3. An AI model is not a person who can understand people and their emotions. They cannot see and cannot understand the intent behind many questions. They don’t know if the question is genuine or is it laced with a bad intent. They just spit out the answers to anybody and everybody once the question is asked.

In such a situation, if the user twists and turns the questions in such a way to make the AI model give malicious answers overriding its safety precautions or “guardrails”, it is known as ‘AI jailbreaking’.

Hence, in an AI jailbreak, the AI model is forced to give dangerous or inappropriate answers to malicious questions(and it will know it is a malicious question only if it written in the safety instructions)
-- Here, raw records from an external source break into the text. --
(** * Empathetic code reviewer: a shallow embedding of [code_reviewer.py]

    The development follows the Python module top to bottom: the
    text primitives the reviewer relies on ([str.lower], [in],
    [str.strip]), the dynamically typed values that a decoded JSON
    document holds, exceptions, the chat-completion client with its
    request log, and then one definition per method of
    [EmpathticCodeReviewer].

    A Python [str] is represented by the bytes of its UTF-8 encoding
    (a [string], whose characters are 8-bit).  Every keyword the
    reviewer searches for is plain ASCII, so searching the bytes finds
    exactly what searching the code points finds. *)

From Stdlib Require Import ZArith Ascii String DecimalString.
From stdpp Require Import base option list gmap strings.

Local Open Scope Z_scope.

(** ** Text primitives *)

Module Str.

(** [str.lower] restricted to the letters A-Z.  Python lowers other
    letters too, but their lowercase forms stay outside ASCII, apart
    from U+212A (giving k) and U+0130 (giving i followed by U+0307);
    no keyword of the reviewer contains a k or ends in an i, so
    the containment tests below cannot tell the difference. *)
Definition lower_char (c : ascii) : ascii :=
  let n := N_of_ascii c in
  if ((65 <=? n) && (n <=? 90))%N then ascii_of_N (n + 32) else c.

Fixpoint lower (s : string) : string :=
  match s with
  | EmptyString => EmptyString
  | String c s' => String (lower_char c) (lower s')
  end.

(** [hay.startswith(needle)] *)
Fixpoint startswith (needle hay : string) : bool :=
  match needle, hay with
  | EmptyString, _ => true
  | String _ _, EmptyString => false
  | String a needle', String b hay' =>
      if Ascii.eqb a b then startswith needle' hay' else false
  end.

(** [needle in hay] on two strings: [needle] occurs somewhere in [hay]
    as a contiguous run. *)
Fixpoint contains (needle hay : string) : bool :=
  startswith needle hay
  || match hay with
     | EmptyString => false
     | String _ hay' => contains needle hay'
     end.

(** The code points of a UTF-8 string: a byte of the form 10xxxxxx
    continues the character that the byte before it started. *)
Definition is_continuation (c : ascii) : bool :=
  let n := N_of_ascii c in ((128 <=? n) && (n <=? 191))%N.

Definition starts_with_continuation (s : string) : bool :=
  match s with
  | EmptyString => false
  | String c _ => is_continuation c
  end.

Fixpoint chars (s : string) : list string :=
  match s with
  | EmptyString => []
  | String c s' =>
      match chars s' with
      | h :: t =>
          if starts_with_continuation h then String c h :: t
          else String c EmptyString :: h :: t
      | [] => [String c EmptyString]
      end
  end.

Definition of_bytes (l : list N) : string :=
  foldr (fun n s => String (ascii_of_N n) s) EmptyString l.

(** The characters for which [str.isspace] holds, and which
    [str.strip] therefore removes: the ASCII ones, then U+0085,
    U+00A0, U+1680, U+2000 to U+200A, U+2028, U+2029, U+202F, U+205F
    and U+3000 in their UTF-8 encoding. *)
Definition whitespace : list string :=
  map of_bytes
    ([[9]; [10]; [11]; [12]; [13]; [28]; [29]; [30]; [31]; [32];
      [194; 133]; [194; 160]; [225; 154; 128]]
     ++ map (fun n => [226; 128; n])
          [128; 129; 130; 131; 132; 133; 134; 135; 136; 137; 138;
           168; 169; 175]
     ++ [[226; 129; 159]; [227; 128; 128]])%N.

Definition isspace (c : string) : bool :=
  existsb (String.eqb c) whitespace.

Fixpoint lstrip_chars (l : list string) : list string :=
  match l with
  | c :: l' => if isspace c then lstrip_chars l' else l
  | [] => []
  end.

Definition join (l : list string) : string :=
  foldr String.append EmptyString l.

(** [s.strip()] *)
Definition strip (s : string) : string :=
  join (reverse (lstrip_chars (reverse (lstrip_chars (chars s))))).

End Str.

Example lower_mixed : Str.lower "Boolean '== True'" = "boolean '== true'".
Proof. reflexivity. Qed.

Example contains_inner : Str.contains "loop" "don't loop twice" = true.
Proof. reflexivity. Qed.

Example contains_absent : Str.contains "loop" "lo op" = false.
Proof. reflexivity. Qed.

Example strip_both_ends :
  Str.strip (Str.of_bytes [32; 10; 194; 160; 104; 105; 32; 33; 9; 226; 128; 168]%N)
  = "hi !".
Proof. reflexivity. Qed.

(** ** Python values and exceptions *)

(** What [json.loads] can produce.  A float is kept as the bit pattern
    of its binary64 representation; the reviewer never inspects it. *)
#[warnings="-register-all"]
Inductive value : Type :=
| VNone
| VBool (b : bool)
| VInt (n : Z)
| VFloat (bits : Z)
| VStr (s : string)
| VList (l : list value)
| VDict (d : gmap string value).

(** [type(v).__name__] *)
Definition type_name (v : value) : string :=
  match v with
  | VNone => "NoneType"
  | VBool _ => "bool"
  | VInt _ => "int"
  | VFloat _ => "float"
  | VStr _ => "str"
  | VList _ => "list"
  | VDict _ => "dict"
  end.

Inductive exn_class : Type :=
| Exception_        (* the base class, raised by the reviewer itself *)
| ValueError
| KeyError
| AttributeError
| RecursionError.

Record exn : Type := mk_exn { exn_type : exn_class; exn_str : string }.

(** The result of evaluating an expression that may raise. *)
Inductive outcome (A : Type) : Type :=
| Return (a : A)
| Raise (e : exn).
Arguments Return {A} a.
Arguments Raise {A} e.

Definition outcome_bind {A B} (m : outcome A) (k : A -> outcome B) : outcome B :=
  match m with
  | Return a => k a
  | Raise e => Raise e
  end.

#[global] Instance outcome_ret : MRet outcome := @Return.
#[global] Instance outcome_mbind : MBind outcome :=
  fun A B k m => outcome_bind m k.

(** A list comprehension or [for] loop whose body may raise stops at
    the first element that does. *)
Fixpoint outcome_map {A B} (f : A -> outcome B) (l : list A) : outcome (list B) :=
  match l with
  | [] => Return []
  | x :: l' =>
      y ← f x; ys ← outcome_map f l'; mret (y :: ys)
  end.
For instance, a user can repeatedly ask the AI model to help them hack a system in different ways and it might yield answers on how to do it(even though initially, it may refuse it) They can also do role play scenario and make the AI model vomit more mischievous information.

AI jailbreaking can be done in two ways(I am sure others also exist):

  1. Classic jailbreak – when the user has studied the system very well and creates mischievous questions to the AI model. The model is then confused by the questions and spits out dangerous answers(like making a bomb or hacking a system)
  2. Indirect prompt injection – hackers disguise bad prompts inside legitimate prompts to yield sensitive data or dangerous information.

Both of these and other techniques make use of the fact that AI models cannot judge between different types of questions and individuals.

How do we protect against these AI jailbreaks?

It is up to the AI companies to employ security strategies to keep things safe on their side and publish best practices for end users to adopt when working with them.

All security best practices and techniques that were erected for normal systems come into play again. It is good to

  1. adopt a layered AI defense system
  2. erect ‘guardrails’ or ‘safety features’ into AI systems
  3. train AI models on ‘scenario based guidance’
  4. employ input validation and sanitization

This field is still in its infancy and it is quite scary to know what AI models may spit out next… keep your eyes and ears peeled to what may come up in this space next!

This post is for BlogchatterA2Z 2025!